**Work instruction**
Lines in the material below that include "unless" need to be tallied; give the total alone.

**Exercise data**

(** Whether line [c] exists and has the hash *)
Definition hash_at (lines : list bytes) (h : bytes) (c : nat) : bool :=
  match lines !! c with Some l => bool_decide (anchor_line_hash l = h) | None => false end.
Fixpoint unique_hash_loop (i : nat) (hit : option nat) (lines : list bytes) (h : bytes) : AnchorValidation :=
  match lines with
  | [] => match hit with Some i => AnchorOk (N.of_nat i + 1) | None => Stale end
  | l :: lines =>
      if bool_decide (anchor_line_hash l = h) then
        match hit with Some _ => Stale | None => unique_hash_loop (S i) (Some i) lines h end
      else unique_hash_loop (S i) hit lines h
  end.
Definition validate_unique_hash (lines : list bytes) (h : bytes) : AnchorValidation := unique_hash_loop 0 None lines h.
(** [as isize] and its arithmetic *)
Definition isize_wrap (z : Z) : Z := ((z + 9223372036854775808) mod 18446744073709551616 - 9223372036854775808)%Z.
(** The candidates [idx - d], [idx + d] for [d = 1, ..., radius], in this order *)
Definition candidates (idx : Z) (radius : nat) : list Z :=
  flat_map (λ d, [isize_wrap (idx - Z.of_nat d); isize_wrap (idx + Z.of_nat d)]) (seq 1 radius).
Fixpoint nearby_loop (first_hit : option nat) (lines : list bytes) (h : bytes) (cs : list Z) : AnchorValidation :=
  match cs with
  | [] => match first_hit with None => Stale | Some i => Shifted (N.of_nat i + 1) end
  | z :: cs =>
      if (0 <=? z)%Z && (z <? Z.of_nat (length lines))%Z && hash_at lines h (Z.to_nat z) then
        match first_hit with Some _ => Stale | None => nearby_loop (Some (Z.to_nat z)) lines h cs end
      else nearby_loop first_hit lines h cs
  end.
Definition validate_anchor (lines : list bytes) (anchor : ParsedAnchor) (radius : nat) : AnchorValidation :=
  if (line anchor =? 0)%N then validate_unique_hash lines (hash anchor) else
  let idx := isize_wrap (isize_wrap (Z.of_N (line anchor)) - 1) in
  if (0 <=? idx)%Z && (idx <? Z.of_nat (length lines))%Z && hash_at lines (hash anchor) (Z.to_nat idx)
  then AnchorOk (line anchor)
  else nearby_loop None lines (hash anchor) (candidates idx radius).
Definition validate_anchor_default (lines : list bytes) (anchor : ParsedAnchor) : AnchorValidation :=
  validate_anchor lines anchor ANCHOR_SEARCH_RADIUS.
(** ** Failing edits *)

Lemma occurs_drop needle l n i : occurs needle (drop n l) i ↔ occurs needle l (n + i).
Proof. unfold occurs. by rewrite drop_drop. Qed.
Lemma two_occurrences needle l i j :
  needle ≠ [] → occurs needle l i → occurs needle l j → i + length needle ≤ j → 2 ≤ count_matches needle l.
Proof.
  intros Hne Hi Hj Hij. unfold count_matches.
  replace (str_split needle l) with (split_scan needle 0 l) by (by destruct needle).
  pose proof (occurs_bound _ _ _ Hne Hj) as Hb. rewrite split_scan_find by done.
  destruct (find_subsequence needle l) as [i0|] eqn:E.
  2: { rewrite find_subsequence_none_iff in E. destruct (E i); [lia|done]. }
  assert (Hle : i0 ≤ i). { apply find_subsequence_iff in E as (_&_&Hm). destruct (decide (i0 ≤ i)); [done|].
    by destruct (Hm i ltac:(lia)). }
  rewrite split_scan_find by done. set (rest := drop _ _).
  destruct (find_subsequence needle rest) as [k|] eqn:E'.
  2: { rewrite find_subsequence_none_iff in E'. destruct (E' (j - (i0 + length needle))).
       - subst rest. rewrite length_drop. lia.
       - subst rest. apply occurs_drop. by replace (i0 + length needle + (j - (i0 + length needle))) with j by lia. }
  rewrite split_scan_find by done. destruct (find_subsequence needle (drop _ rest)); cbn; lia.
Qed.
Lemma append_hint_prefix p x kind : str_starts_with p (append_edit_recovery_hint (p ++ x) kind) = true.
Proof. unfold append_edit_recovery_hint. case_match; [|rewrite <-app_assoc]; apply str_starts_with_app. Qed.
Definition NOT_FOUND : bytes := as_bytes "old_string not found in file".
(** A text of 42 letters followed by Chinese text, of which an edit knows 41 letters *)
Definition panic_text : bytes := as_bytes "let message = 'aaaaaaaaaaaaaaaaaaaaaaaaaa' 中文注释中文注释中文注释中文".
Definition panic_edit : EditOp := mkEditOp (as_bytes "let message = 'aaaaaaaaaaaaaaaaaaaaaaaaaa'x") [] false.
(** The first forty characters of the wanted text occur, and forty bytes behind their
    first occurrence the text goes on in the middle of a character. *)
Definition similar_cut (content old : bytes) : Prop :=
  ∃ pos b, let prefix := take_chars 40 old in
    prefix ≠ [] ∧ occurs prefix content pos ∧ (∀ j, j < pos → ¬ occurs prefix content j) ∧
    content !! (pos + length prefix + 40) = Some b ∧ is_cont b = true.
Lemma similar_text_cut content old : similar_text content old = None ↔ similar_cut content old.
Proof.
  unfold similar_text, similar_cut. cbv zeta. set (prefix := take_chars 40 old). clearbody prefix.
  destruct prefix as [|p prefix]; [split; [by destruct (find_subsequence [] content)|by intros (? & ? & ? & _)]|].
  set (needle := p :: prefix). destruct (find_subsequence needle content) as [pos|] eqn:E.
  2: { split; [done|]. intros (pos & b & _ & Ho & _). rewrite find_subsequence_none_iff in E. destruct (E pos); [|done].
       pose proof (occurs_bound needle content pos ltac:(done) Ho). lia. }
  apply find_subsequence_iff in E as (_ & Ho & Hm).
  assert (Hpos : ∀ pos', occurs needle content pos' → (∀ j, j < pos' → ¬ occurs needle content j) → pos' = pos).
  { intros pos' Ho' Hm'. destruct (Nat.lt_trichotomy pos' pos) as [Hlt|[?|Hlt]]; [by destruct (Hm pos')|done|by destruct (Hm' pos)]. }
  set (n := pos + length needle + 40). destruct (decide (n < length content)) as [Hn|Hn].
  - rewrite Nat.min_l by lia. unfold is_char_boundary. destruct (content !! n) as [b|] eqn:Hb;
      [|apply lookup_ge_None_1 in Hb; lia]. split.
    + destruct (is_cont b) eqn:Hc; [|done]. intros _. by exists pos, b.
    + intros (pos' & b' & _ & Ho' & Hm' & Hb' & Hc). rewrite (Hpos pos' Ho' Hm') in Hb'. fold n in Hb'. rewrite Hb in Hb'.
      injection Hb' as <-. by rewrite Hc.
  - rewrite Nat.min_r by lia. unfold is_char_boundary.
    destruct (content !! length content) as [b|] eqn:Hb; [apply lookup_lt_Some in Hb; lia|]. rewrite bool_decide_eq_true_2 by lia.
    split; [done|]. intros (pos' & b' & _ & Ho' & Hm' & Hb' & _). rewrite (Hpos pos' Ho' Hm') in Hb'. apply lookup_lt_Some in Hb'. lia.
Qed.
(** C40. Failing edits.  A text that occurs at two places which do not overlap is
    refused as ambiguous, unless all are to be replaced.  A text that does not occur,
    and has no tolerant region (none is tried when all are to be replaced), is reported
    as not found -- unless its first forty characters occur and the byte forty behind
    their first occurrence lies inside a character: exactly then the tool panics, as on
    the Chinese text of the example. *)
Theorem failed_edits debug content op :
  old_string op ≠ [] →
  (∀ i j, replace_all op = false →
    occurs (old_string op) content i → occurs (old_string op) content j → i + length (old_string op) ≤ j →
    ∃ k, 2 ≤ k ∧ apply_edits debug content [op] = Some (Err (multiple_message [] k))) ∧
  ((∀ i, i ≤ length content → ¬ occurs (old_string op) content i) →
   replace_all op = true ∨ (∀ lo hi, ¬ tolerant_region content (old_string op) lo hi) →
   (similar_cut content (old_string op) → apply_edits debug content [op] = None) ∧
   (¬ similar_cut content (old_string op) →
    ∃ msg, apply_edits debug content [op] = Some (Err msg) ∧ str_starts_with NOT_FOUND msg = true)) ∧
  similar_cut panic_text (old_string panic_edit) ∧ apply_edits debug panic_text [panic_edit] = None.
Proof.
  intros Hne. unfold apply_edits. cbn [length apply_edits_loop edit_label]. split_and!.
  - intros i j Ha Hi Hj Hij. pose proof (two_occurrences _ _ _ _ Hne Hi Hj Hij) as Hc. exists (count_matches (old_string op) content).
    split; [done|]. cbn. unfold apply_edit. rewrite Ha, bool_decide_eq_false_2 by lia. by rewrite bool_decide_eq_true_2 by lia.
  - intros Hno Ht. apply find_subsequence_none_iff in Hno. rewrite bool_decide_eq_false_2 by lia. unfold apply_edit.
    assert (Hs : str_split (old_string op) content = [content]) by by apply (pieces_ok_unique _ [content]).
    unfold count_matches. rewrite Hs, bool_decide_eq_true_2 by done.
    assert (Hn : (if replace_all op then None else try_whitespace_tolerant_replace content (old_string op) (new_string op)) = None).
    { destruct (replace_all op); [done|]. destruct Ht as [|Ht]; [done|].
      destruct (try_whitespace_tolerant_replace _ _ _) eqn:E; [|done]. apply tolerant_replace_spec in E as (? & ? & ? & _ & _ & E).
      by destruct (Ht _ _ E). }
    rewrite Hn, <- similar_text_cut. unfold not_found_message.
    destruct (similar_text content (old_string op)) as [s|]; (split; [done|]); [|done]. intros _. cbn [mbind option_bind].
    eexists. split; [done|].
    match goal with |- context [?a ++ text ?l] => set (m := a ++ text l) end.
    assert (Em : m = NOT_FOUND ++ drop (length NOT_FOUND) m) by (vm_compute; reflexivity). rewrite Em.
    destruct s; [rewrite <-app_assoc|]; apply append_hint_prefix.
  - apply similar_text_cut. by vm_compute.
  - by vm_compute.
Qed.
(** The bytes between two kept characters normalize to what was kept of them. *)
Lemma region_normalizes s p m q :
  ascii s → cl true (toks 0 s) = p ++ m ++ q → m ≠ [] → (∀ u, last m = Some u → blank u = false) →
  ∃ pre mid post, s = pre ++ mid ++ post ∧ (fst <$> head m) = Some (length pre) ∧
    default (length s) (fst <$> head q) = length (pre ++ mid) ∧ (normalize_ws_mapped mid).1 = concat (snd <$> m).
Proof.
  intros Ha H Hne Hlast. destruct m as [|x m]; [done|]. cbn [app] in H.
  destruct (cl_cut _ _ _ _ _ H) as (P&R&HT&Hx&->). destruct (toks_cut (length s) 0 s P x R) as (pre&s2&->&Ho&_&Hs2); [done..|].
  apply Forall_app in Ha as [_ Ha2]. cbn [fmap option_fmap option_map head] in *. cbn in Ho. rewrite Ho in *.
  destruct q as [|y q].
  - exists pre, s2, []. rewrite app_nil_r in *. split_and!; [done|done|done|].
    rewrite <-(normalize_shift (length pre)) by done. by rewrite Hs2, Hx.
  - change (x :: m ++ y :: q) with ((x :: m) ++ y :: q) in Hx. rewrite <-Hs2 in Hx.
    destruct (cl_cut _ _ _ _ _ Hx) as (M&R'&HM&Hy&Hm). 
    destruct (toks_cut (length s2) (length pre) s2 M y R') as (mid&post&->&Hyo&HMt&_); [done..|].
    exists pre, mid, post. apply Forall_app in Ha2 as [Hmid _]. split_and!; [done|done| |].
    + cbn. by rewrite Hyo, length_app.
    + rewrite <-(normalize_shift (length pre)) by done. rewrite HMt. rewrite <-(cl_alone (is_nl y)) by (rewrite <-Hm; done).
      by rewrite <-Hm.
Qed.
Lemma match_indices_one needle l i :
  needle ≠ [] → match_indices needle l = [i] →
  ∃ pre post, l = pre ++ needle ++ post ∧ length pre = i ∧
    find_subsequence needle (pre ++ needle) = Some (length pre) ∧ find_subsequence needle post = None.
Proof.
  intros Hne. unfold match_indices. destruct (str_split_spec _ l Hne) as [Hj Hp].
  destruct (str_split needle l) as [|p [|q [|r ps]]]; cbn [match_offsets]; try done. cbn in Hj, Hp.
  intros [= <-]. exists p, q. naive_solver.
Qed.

**Your solution**
2